▶ [Work instruction]: Pull every line holding the string "reflexivity" from the records below.

= = = =

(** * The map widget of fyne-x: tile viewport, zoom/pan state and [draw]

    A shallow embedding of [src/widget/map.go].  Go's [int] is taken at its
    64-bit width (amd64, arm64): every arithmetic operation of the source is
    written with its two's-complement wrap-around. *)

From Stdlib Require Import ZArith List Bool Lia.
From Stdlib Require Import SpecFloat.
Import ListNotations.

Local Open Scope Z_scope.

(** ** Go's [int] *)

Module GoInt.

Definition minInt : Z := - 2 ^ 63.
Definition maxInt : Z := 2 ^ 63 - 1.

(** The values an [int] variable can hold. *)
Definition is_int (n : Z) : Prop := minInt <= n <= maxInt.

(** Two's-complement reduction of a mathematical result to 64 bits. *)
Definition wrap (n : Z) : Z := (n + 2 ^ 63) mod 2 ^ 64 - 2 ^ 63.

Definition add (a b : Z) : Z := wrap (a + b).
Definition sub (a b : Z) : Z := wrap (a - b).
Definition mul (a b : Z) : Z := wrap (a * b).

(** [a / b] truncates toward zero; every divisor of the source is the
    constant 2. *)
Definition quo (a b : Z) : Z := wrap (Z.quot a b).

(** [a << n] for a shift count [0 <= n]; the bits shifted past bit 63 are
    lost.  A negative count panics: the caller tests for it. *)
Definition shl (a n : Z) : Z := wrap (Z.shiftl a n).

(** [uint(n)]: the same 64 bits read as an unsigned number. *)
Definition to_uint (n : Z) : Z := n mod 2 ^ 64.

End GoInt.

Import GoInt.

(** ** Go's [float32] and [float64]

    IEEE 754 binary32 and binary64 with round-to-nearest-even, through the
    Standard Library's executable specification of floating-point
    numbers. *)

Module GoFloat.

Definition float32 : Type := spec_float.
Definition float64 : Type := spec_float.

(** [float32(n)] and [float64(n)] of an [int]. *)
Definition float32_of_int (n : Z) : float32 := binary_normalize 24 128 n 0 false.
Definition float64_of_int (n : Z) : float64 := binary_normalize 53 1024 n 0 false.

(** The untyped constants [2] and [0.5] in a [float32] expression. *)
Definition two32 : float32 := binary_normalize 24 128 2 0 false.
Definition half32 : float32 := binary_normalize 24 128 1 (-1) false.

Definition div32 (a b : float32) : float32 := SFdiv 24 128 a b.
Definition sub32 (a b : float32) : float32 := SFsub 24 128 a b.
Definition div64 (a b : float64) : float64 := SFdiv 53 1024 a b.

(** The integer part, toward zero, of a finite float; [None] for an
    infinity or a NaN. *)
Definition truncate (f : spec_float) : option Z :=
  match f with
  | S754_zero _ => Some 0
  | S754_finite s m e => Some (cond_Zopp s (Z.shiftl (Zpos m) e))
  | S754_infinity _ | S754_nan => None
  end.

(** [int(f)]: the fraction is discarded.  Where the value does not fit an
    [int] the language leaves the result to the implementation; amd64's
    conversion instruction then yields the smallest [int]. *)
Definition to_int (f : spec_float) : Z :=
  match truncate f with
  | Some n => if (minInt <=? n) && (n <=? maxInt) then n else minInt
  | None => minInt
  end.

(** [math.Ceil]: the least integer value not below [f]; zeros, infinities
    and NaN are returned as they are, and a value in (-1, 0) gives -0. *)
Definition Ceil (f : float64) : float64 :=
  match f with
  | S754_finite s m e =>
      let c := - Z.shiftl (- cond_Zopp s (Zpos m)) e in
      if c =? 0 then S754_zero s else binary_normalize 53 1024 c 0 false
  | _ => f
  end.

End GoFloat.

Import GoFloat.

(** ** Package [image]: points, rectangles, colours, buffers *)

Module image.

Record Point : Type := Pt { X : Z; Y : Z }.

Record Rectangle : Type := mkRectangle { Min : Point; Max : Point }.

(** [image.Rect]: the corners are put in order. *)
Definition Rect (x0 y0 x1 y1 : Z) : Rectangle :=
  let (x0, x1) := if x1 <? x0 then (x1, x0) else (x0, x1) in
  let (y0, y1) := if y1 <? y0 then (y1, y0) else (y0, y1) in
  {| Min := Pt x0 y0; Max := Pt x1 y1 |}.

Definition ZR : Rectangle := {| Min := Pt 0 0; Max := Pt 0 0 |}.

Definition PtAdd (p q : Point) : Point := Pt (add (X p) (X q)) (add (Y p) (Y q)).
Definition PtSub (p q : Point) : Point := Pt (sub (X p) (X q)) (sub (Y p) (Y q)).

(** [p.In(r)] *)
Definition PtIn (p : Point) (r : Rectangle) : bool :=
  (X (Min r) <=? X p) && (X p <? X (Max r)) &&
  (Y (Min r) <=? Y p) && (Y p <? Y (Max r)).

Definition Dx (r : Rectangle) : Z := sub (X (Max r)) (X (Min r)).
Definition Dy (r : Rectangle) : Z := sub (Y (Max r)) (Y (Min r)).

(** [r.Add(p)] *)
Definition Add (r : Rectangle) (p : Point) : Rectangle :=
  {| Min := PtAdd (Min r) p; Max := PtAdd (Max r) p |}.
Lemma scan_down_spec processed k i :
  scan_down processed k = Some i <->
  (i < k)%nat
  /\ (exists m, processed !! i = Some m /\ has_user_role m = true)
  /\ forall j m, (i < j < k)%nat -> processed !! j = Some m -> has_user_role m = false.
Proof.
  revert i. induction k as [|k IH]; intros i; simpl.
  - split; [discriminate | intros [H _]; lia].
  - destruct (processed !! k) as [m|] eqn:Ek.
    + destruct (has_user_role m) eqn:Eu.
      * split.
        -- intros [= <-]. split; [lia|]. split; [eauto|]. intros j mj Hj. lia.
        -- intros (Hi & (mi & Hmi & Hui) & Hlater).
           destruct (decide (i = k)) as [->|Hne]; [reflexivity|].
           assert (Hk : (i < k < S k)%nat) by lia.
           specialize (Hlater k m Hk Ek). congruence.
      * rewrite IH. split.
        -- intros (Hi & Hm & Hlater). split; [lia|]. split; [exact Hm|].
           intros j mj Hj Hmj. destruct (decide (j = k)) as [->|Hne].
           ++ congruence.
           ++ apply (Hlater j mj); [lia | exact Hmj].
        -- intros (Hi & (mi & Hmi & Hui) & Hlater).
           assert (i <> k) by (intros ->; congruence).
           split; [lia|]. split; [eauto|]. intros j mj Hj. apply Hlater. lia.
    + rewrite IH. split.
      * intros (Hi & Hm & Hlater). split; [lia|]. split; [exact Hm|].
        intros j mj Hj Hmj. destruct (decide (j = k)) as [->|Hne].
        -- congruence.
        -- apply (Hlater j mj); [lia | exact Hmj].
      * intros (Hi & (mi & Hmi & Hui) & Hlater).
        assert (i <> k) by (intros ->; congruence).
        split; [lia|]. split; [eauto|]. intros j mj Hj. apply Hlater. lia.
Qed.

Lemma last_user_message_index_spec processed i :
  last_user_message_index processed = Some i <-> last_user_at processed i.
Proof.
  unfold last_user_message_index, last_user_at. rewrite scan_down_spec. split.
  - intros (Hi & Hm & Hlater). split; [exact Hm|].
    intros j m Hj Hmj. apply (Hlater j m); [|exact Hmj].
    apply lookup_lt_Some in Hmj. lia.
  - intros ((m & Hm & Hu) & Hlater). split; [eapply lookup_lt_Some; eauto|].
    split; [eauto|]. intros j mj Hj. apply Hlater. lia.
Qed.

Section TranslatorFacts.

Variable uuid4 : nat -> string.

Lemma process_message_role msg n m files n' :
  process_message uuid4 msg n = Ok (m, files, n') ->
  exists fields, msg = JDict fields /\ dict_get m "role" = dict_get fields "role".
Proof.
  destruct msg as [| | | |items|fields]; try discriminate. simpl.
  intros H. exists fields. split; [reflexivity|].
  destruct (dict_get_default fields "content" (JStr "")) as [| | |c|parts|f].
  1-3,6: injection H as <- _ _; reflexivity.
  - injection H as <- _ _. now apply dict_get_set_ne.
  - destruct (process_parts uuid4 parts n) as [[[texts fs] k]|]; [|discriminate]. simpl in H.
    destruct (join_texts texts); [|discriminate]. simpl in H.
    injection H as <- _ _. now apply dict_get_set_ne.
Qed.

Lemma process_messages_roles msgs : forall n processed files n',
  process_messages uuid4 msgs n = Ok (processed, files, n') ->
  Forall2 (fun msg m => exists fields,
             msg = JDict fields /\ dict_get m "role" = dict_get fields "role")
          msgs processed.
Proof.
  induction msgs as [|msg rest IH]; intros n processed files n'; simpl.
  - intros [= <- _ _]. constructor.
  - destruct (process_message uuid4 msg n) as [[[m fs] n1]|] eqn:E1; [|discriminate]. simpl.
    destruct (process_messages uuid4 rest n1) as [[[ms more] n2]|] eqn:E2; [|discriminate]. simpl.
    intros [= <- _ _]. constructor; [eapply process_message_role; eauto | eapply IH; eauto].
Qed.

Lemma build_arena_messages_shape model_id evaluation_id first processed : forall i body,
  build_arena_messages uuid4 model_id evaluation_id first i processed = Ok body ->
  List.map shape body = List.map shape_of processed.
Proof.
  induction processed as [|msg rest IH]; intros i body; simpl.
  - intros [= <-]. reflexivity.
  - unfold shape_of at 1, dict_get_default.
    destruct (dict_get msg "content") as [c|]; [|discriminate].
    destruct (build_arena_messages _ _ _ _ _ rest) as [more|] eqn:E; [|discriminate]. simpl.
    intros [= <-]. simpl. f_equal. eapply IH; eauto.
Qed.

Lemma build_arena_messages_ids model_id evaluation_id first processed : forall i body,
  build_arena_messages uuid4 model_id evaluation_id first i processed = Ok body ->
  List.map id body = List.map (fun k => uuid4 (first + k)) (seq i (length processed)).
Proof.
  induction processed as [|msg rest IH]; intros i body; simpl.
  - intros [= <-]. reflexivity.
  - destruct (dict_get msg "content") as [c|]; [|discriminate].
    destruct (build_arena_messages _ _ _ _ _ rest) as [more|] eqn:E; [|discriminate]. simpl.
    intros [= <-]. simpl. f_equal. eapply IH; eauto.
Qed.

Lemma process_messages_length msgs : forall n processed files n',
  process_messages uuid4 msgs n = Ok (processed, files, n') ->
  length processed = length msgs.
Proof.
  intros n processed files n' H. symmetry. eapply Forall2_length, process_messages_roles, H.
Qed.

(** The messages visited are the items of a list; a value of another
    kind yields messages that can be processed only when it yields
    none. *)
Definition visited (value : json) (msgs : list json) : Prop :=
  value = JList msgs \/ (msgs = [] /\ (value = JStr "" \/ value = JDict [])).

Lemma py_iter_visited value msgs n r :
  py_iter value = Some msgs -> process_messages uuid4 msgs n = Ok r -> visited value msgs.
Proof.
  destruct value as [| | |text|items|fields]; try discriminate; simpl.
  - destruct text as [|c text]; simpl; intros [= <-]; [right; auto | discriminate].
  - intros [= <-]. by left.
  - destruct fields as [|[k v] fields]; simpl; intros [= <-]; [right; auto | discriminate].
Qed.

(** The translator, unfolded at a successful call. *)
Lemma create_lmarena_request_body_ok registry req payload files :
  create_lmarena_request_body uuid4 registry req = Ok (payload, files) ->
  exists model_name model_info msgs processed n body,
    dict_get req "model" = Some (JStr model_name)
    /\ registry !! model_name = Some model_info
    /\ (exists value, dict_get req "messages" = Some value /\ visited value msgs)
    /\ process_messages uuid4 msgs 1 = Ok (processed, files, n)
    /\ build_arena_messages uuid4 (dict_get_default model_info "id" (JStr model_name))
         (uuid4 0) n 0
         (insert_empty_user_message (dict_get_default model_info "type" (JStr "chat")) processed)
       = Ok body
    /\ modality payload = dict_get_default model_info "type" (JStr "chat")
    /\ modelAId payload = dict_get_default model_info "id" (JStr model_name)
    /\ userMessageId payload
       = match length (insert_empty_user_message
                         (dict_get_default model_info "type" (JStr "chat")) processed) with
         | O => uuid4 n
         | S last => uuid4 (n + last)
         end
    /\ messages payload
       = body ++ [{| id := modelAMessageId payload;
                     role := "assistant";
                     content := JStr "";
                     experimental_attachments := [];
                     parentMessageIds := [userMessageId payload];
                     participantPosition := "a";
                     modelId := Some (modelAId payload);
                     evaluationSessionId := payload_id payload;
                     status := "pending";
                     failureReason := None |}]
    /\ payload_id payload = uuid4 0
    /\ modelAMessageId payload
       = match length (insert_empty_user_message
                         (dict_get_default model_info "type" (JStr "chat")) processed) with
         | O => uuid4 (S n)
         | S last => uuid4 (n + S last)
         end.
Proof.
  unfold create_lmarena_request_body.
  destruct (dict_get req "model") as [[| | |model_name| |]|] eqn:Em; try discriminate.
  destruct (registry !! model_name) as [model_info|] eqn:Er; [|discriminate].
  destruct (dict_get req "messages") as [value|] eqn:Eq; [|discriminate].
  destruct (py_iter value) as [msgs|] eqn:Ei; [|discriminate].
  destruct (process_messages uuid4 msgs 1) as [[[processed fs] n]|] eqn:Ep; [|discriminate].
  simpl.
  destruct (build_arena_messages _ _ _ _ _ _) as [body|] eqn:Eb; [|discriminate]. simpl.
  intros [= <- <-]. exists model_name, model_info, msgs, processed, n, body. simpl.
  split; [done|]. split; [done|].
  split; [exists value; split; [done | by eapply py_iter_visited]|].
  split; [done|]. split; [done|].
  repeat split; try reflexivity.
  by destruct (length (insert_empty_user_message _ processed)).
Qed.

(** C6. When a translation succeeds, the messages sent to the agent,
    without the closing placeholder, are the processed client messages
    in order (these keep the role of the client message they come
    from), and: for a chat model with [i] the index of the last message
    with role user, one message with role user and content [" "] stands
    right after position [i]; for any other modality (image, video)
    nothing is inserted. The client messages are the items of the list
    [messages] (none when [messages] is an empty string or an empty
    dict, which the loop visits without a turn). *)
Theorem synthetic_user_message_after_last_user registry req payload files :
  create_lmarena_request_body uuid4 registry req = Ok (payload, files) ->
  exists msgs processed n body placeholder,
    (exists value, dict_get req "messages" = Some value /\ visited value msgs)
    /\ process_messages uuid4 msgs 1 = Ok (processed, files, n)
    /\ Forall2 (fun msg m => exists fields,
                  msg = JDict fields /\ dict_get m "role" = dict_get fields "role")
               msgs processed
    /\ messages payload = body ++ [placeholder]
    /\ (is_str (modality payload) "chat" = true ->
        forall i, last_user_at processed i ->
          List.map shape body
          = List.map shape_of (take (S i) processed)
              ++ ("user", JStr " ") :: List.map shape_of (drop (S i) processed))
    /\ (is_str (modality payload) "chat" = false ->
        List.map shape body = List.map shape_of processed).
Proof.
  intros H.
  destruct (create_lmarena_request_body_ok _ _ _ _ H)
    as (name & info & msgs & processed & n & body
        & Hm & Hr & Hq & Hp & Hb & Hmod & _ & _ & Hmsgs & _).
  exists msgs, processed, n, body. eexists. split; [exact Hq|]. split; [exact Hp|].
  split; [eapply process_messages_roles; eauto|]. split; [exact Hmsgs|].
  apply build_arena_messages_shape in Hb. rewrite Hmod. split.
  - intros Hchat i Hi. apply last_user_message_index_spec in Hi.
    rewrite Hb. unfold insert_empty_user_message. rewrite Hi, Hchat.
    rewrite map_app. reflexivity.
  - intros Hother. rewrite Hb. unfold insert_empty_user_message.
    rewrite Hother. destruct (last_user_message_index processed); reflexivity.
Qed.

= = = =

▶ [Task response]:
           destruct (decide (i = k)) as [->|Hne]; [reflexivity|].
  intros H. exists fields. split; [reflexivity|].
  1-3,6: injection H as <- _ _; reflexivity.
  - intros [= <-]. reflexivity.
  - intros [= <-]. reflexivity.
  repeat split; try reflexivity.
    rewrite map_app. reflexivity.
    rewrite Hother. destruct (last_user_message_index processed); reflexivity.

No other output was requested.